Shands Teaching Hospital & Clinics, Shands Jacksonville Medical Center, and Shands Jacksonville Healthcare (collectively Shands Healthcare), which operate a network of healthcare providers in Florida, will pay the government and the state of Florida $26 million to settle allegations that six of its healthcare facilities submitted false claims to Medicare, Medicaid, and other federal healthcare programs, the DOJ announced recently.
Allegedly, from 2003 through 2008, six Shands hospitals knowingly submitted inpatient claims to Medicare, Medicaid, and TRICARE for certain services and procedures that Shands Healthcare knew were correctly billable only as outpatient services or procedures, the DOJ reports.
The six Florida hospitals were named as defendants in a qui tam, or whistleblower, lawsuit brought under the False Claims Act, which permits private citizens to sue on behalf of the government and receive a portion of the proceeds of any settlement or judgment awarded against a defendant. The lawsuit was filed in federal district court in Jacksonville, FL, by Terry Myers, the president of a healthcare consulting firm, YPRO Corp. Of the $26 million settlement, $25,170,400 will go to Medicare and other federal healthcare payers. The settlement also resolved allegations under the Florida False Claims Act; the state of Florida will receive $829,600. Myers’ portion of these recoveries has yet to be determined. (See the story on p. 114 for Shands’ statement on the settlement. See p. 114 for more on the trend toward whistleblower claims regarding inpatient billing.)
The settlement does not necessarily mean Shands willfully committed fraud, says Gary C. Matzner, JD, a partner with the law firm of Kopelowitz Ostrow in Coral Gables, FL. He previously was outside counsel for a large hospital system. "The billing system is incredibly complex, and I think it’s more likely that this was aggressive billing but not intentional fraud," Matzner says. "It could be that this was unintentional, but it’s always going to be characterized by a whistleblower as fraud."
Noteworthy in this case is the fact that the whistleblower was a consultant, Matzner says. Hospitals should require a confidentiality agreement with consultants that would prevent such charges or at least make them less damaging, Matzner says. "And when I say confidentiality agreement, I mean the long form, not the short form," he says.
The confidentiality agreement would make it difficult for the consultant to find a situation that might sustain a fraud charge and then run with it for personal gain, Matzner says. (See p. 114 for more tips on how to prevent a consultant from becoming a whistleblower.)

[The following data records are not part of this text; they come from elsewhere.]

Lemma execute_job_immediate (fuel : nat) (cfg : SQLServerConfig)
    (job_name : string) (wait_for_completion : bool) (check_interval max_wait : Z)
    (w : World) (s : St) :
  match immediate_result (rows w (tick s)) wait_for_completion max_wait with
  | Some r =>
      SQLClient.execute_job_fuel fuel cfg job_name wait_for_completion
        check_interval max_wait w s
      = (Ret r,
         mkSt (self s)
              (trace s ++ [EvExecuteJob job_name; start_call cfg job_name;
                           EvJobResult job_name (fst r) (snd r)])
              (S (tick s)))
  | None => True
  end.
Proof.
  unfold immediate_result, SQLClient.execute_job_fuel, SQLClient.execute_query,
    SQLClient.start_job_query, try_except, ask_exn, bind, ask, emit, raise, ret,
    start_call.
  cbn [self trace tick String.eqb Ascii.eqb Bool.eqb].
  destruct (rows w (tick s)) as [e|rs].
  - cbn [fst snd self trace]. repeat rewrite <- app_assoc. reflexivity.
  - destruct wait_for_completion; cbn [negb].
    + destruct (Z.leb_spec max_wait 0) as [Hle|Hgt]; [|exact I].
      assert (Hlt : Z.ltb 0 max_wait = false) by (apply Z.ltb_ge; exact Hle).
      destruct fuel; cbn [SQLClient.wait_job]; rewrite Hlt; unfold ret;
        cbn [fst snd self trace]; repeat rewrite <- app_assoc; reflexivity.
    + cbn [fst snd self trace]. repeat rewrite <- app_assoc. reflexivity.
Qed.

(** X11: execute_job returns right after the sp_start_job request, with no
    sleep and no status query, in three cases: the request raised e, result
    (False, str(e)); wait_for_completion is False, result (True, 'Job
    iniciado (sin esperar)'); max_wait <= 0, result (False, 'Timeout
    esperando job después de <max_wait>s') although the job was started. *)
Theorem execute_job_without_polling (fuel : nat) (cfg : SQLServerConfig)
    (job_name : string) (wait_for_completion : bool) (check_interval max_wait : Z)
    (w : World) (s : St) (r : bool * string) :
  immediate_result (rows w (tick s)) wait_for_completion max_wait = Some r ->
  SQLClient.execute_job_fuel fuel cfg job_name wait_for_completion
    check_interval max_wait w s
  = (Ret r,
     mkSt (self s)
          (trace s ++ [EvExecuteJob job_name; start_call cfg job_name;
                       EvJobResult job_name (fst r) (snd r)])
          (S (tick s))).
Proof.
  intros Hr.
  pose proof (execute_job_immediate fuel cfg job_name wait_for_completion
                check_interval max_wait w s) as H.
  rewrite Hr in H. exact H.
Qed.

(** X11 at work: no time to wait for a job that was started. *)
Lemma execute_job_without_polling_witness :
  SQLClient.execute_job_fuel 0 (sql_cubosofi cfg0) "BI Inventario Chatarra 5:15 am"
    true 10 0 world_ok st_init
  = (Ret (false, "Timeout esperando job después de 0s"%string),
     mkSt (self st_init)
          [EvExecuteJob "BI Inventario Chatarra 5:15 am";
           start_call (sql_cubosofi cfg0) "BI Inventario Chatarra 5:15 am";
           EvJobResult "BI Inventario Chatarra 5:15 am" false
                       "Timeout esperando job después de 0s"]
          1).
Proof.
  exact (execute_job_without_polling 0 (sql_cubosofi cfg0)
           "BI Inventario Chatarra 5:15 am" true 10 0 world_ok st_init
           (false, "Timeout esperando job después de 0s"%string) eq_refl).
Defined.

Lemma wait_job_zero_interval fuel : forall cfg name max_wait total w s,
  (total < max_wait)%Z ->
  (forall i, job_pending (activity w (tick s + i)) = true) ->
  fst (SQLClient.wait_job fuel cfg name 0 max_wait total w s) = OutOfFuel.
Proof.
  induction fuel as [|fuel IH]; intros cfg name max_wait total w s Hlt Hpend.
  - cbn [SQLClient.wait_job].
    destruct (Z.ltb_spec total max_wait) as [_|Hge]; [reflexivity|lia].
  - rewrite wait_job_round by lia. cbv zeta.
    pose proof (Hpend 0) as H0. rewrite Nat.add_0_r in H0.
    assert (Hnext : forall st, tick st = S (tick s) ->
              fst (SQLClient.wait_job fuel cfg name 0 max_wait (total + 0) w st)
              = OutOfFuel).
    { intros st Hst. apply IH; [lia|]. intros i. rewrite Hst.
      replace (S (tick s) + i) with (tick s + S i) by lia. apply Hpend. }
    destruct (job_pending_inv _ H0) as [->|(ja & found & -> & ->)];
      apply Hnext; reflexivity.
Qed.

(** X12: With check_interval = 0 and max_wait > 0, once the job is started,
    execute_job does not return as long as every status query finds the job
    without stop date: total_waited stays 0, so the timeout is never reached
    (in the model: every amount of fuel is used up). *)
Theorem zero_interval_wait_never_ends (fuel : nat) (cfg : SQLServerConfig)
    (job_name : string) (max_wait : Z) (w : World) (s : St) :
  (0 < max_wait)%Z ->
  (forall k, job_pending (activity w k) = true) ->
  (forall e, rows w (tick s) <> inl e) ->
  fst (SQLClient.execute_job_fuel fuel cfg job_name true 0 max_wait w s) = OutOfFuel.
Proof.
  intros Hmax Hpend Hstart.
  unfold SQLClient.execute_job_fuel, SQLClient.execute_query, try_except, ask_exn,
    bind, ask, emit, raise, ret.
  cbn [self trace tick negb].
  destruct (rows w (tick s)) as [e|rs]; [destruct (Hstart e eq_refl)|].
  match goal with |- context [SQLClient.wait_job fuel cfg ?j 0 max_wait 0 w ?st] =>
    pose proof (wait_job_zero_interval fuel cfg job_name max_wait 0 w st Hmax
                  (fun i => Hpend _)) as Hw;
    destruct (SQLClient.wait_job fuel cfg j 0 max_wait 0 w st) as [o s2]
  end.
  simpl in Hw. subst o. reflexivity.
Qed.

(** X12 at work: a job that keeps running, waited for at most ten
    minutes without pause between the status queries. *)
Lemma zero_interval_wait_never_ends_witness :
  fst (SQLClient.execute_job_fuel 1000 (sql_cubosofi cfg0) "BI ABASTECIMIENTOS MP 6:30"
         true 0 600 world_job_running st_init)
  = OutOfFuel.
Proof.
  apply zero_interval_wait_never_ends.
  - lia.
  - intros k. reflexivity.
  - intros e. discriminate.
Defined.
Record world : Type := {
  store : gmap string document;
  (** outcome of the storage calls to come, oldest first; when the list is
      used up every call succeeds *)
  faults : list (option error);
  (** results of the calls of uuid.GenerateUUID to come *)
  uuids : list (result string);
  (** time.Now() *)
  clock : Z;
  (** what other goroutines do to storage while this one holds no lock on
      the SecretID, that is between [RUnlock] and [Lock] in
      [registerSecretIDEntry] *)
  race : gmap string document -> gmap string document;
  trace : list event;
}.

Definition log (e : event) (w : world) : world :=
  {| store := store w; faults := faults w; uuids := uuids w; clock := clock w;
     race := race w; trace := trace w ++ [e] |}.

Definition setStore (m : gmap string document) (w : world) : world :=
  {| store := m; faults := faults w; uuids := uuids w; clock := clock w;
     race := race w; trace := trace w |}.

Definition setFaults (fs : list (option error)) (w : world) : world :=
  {| store := store w; faults := fs; uuids := uuids w; clock := clock w;
     race := race w; trace := trace w |}.

Definition setUuids (us : list (result string)) (w : world) : world :=
  {| store := store w; faults := faults w; uuids := us; clock := clock w;
     race := race w; trace := trace w |}.

(** *** A state and error monad over the world *)
Definition M (A : Type) : Type := world -> result A * world.

Definition ret {A : Type} (a : A) : M A := fun w => (Ok a, w).

Definition fail {A : Type} (e : error) : M A := fun w => (Err e, w).

Definition bind {A B : Type} (m : M A) (k : A -> M B) : M B :=
  fun w => match m w with
           | (Ok a, w') => k a w'
           | (Err e, w') => (Err e, w')
           end.

(** Runs [m] and hands its outcome, error included, to the continuation:
    Go's [v, err := f()]. *)
Definition catch {A : Type} (m : M A) : M (result A) :=
  fun w => let (r, w') := m w in (Ok r, w').

(** Go's [defer]: [cleanup] runs when [body] returns, with or without an
    error. *)
Definition defer {A : Type} (cleanup : world -> world) (body : M A) : M A :=
  fun w => let (r, w') := body w in (r, cleanup w').

Notation "x <- m ;; k" := (bind m (fun x => k))
  (at level 100, m at next level, right associativity).
Notation "m ;;; k" := (bind m (fun _ => k))
  (at level 100, right associativity).

Definition lockop (op : lockOp) (l : lockId) : M unit :=
  fun w => (Ok tt, log (Locking op l) w).

(** *** The storage backend

    Modelled from the spec: the storage backend (logical.Storage) is a
    collaborator of this package, "get(key) → entry|absent, put(key, entry),
    delete(key), list(prefix) → ordered set of child keys".  A call that
    fails leaves storage as it was. *)
Definition nextFault (w : world) : option error * world :=
  (hd None (faults w), setFaults (tl (faults w)) w).

Definition storageCall {A : Type} (c : call)
    (run : gmap string document -> A * gmap string document) : M A :=
  fun w =>
    let (f, w1) := nextFault w in
    match f with
    | Some e => (Err e, log (Storage c (Some e)) w1)
    | None =>
        let (a, m) := run (store w1) in
        (Ok a, log (Storage c None) (setStore m w1))
    end.
(** * EchoVerse: the tone rewriter, the mock synthesiser and the session state

    A shallow embedding of [import streamlit as st.py]:

    - [MockWatsonxLLM.rewrite_text]  (lines 19-49)
    - [MockWatsonTTS.synthesize]     (lines 55-66)
    - [initialize_session_state]     (lines 68-79)
    - [process_uploaded_file]        (lines 81-90)
    - the part of [main] that reads or writes [st.session_state]
      (lines 118-242).

    Python values are modelled as the interpreter has them: a [str] is a
    sequence of code points, a [bytes] object a sequence of octets, a raised
    exception is an explicit outcome, and the three effects the script has
    (the session record, the wall clock that [time.sleep] advances and the
    notices put on the page) are threaded through a small monad. *)

From Stdlib Require Import List NArith ZArith Bool Arith Lia.
From Stdlib Require Import Strings.Ascii.
From Stdlib Require Strings.String.
From Stdlib Require Init.Byte Strings.Byte.
Import ListNotations String.StringSyntax.

(* ================================================================== *)
(** ** Python strings *)
(* ================================================================== *)

Module PyStr.

(** A character is its code point; a Python [str] is a list of them. *)
Definition char := N.
Definition str := list char.
Lemma string_app_cons d a b : String d a +:+ b = String d (a +:+ b).
Proof. done. Qed.
Lemma string_app_nil_l (a : string) : "" +:+ a = a.
Proof. done. Qed.
Lemma string_app_assoc (a b c : string) : (a +:+ b) +:+ c = a +:+ (b +:+ c).
Proof. induction a as [|d a IH]; [done|]. by rewrite !string_app_cons, IH. Qed.
Lemma string_app_nil_r (a : string) : a +:+ "" = a.
Proof. induction a as [|d a IH]; [done|]. by rewrite string_app_cons, IH. Qed.

Lemma has_char_app c a b : has_char c (a +:+ b) = has_char c a || has_char c b.
Proof.
  induction a as [|d a IH]; [done|]. rewrite string_app_cons. cbn. by rewrite IH, orb_assoc.
Qed.

(** A prefix that does not contain [c] is determined by what precedes the
    first [c]. *)
Lemma split_at_char c a a' r r' :
  has_char c a = false -> has_char c a' = false ->
  a +:+ String c r = a' +:+ String c r' -> a = a' /\ r = r'.
Proof.
  revert a'; induction a as [|d a IH]; intros [|d' a'];
    rewrite ?string_app_cons, ?string_app_nil_l; cbn; intros H H' E.
  - by injection E.
  - injection E as <- _. by rewrite Ascii.eqb_refl in H'.
  - injection E as -> _. by rewrite Ascii.eqb_refl in H.
  - apply orb_false_iff in H as [_ H]. apply orb_false_iff in H' as [_ H'].
    injection E as -> E. by destruct (IH _ H H' E) as [-> ->].
Qed.

Lemma no_char_split c a a' r' :
  has_char c a = false -> a <> a' +:+ String c r'.
Proof.
  intros H ->. rewrite has_char_app in H. apply orb_false_iff in H as [_ H].
  cbn in H. by rewrite Ascii.eqb_refl in H.
Qed.

(** ** Unsigned decimals round-trip through [{n}] and [parse::<u64>] *)

Lemma digit_of_pretty d : (d < 10)%N -> digit_of (pretty_N_char d) = Some d.
Proof.
  intros H.
  assert (d = 0 \/ d = 1 \/ d = 2 \/ d = 3 \/ d = 4 \/ d = 5 \/ d = 6 \/ d = 7 \/ d = 8 \/ d = 9)%N
    as Hd by lia.
  by repeat (destruct Hd as [->|Hd]; [done|]); subst.
Qed.

Lemma parse_digits_pretty_go x s acc :
  exists k, parse_digits acc (pretty_N_go x s) = parse_digits (acc * k + x)%N s.
Proof.
  revert s acc. induction (N.lt_wf_0 x) as [x _ IH]; intros s acc.
  destruct (decide (0 < x)%N) as [Hx|Hx].
  - rewrite pretty_N_go_step by done.
    destruct (IH (x `div` 10)%N) with (s := String (pretty_N_char (x `mod` 10)) s) (acc := acc)
      as [k ->]. { apply N.div_lt; lia. }
    exists (k * 10)%N. cbn [parse_digits].
    rewrite digit_of_pretty by (apply N.mod_lt; lia). cbn. f_equal.
    pose proof (N.div_mod x 10). lia.
  - assert (x = 0%N) as -> by lia. rewrite pretty_N_go_0. exists 1%N. f_equal. lia.
Qed.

Gregory Charleston, CPA, CFA, senior managing director with the consulting firm of Conway MacKenzie in Atlanta, sees two possibilities for how a healthcare system can amass $26 million in liability over six years, both equally concerning.
First, he says, healthcare reimbursement is made up of multiple complex rules. If a healthcare organization does not take great measures to hire and train adept staff and to oversee and internally audit reimbursement practices, this kind of exposure can grow quite rapidly. Even in large hospitals there usually are one or two experts in reimbursement, and the hospitals depend on those persons to keep them out of hot water, he notes.
If that person loses focus or leaves the facility, the hospital inadvertently can rack up a significant amount of incorrectly coded claims, he says. "That can carry on for years, and when it’s found it’s a $26 million problem," Charleston says. "The risk manager has to point to this area and say, `we can’t cut corners on staffing and training in this position.’"
Second is the possibility of intentional fraud. "The mounting financial pressure on healthcare organizations can lead to a breakdown of integrity and create situations where professionals look for ways to cut corners and cheat the government," Charleston says. "The board of directors of a health system has a fiduciary duty to make certain that integrity and following the rules are priorities of the leadership of the organization."
The DOJ has not imposed a corporate integrity agreement on Shands, notes Virginia Gibson, JD, partner with the law firm of Hogan Lovells in Philadelphia. That situation is a strong indication the OIG is satisfied that Shands’ current billing systems are compliant and have sufficient checks and balances to make certain these kinds of billing problems do not happen again, she says. "The allegations were that there were no protocols in place for billing, which would be unusual these days," Gibson says. "We don’t know if that is true, but if it is, that would certainly be a major failing."
Gibson also wonders why utilization review did not reveal inconsistencies with the care provided and the billing. A possible explanation is that the provider’s internal systems did not communicate sufficiently well with each other, with problems detected in utilization review not generating a report to billing or compliance, she says.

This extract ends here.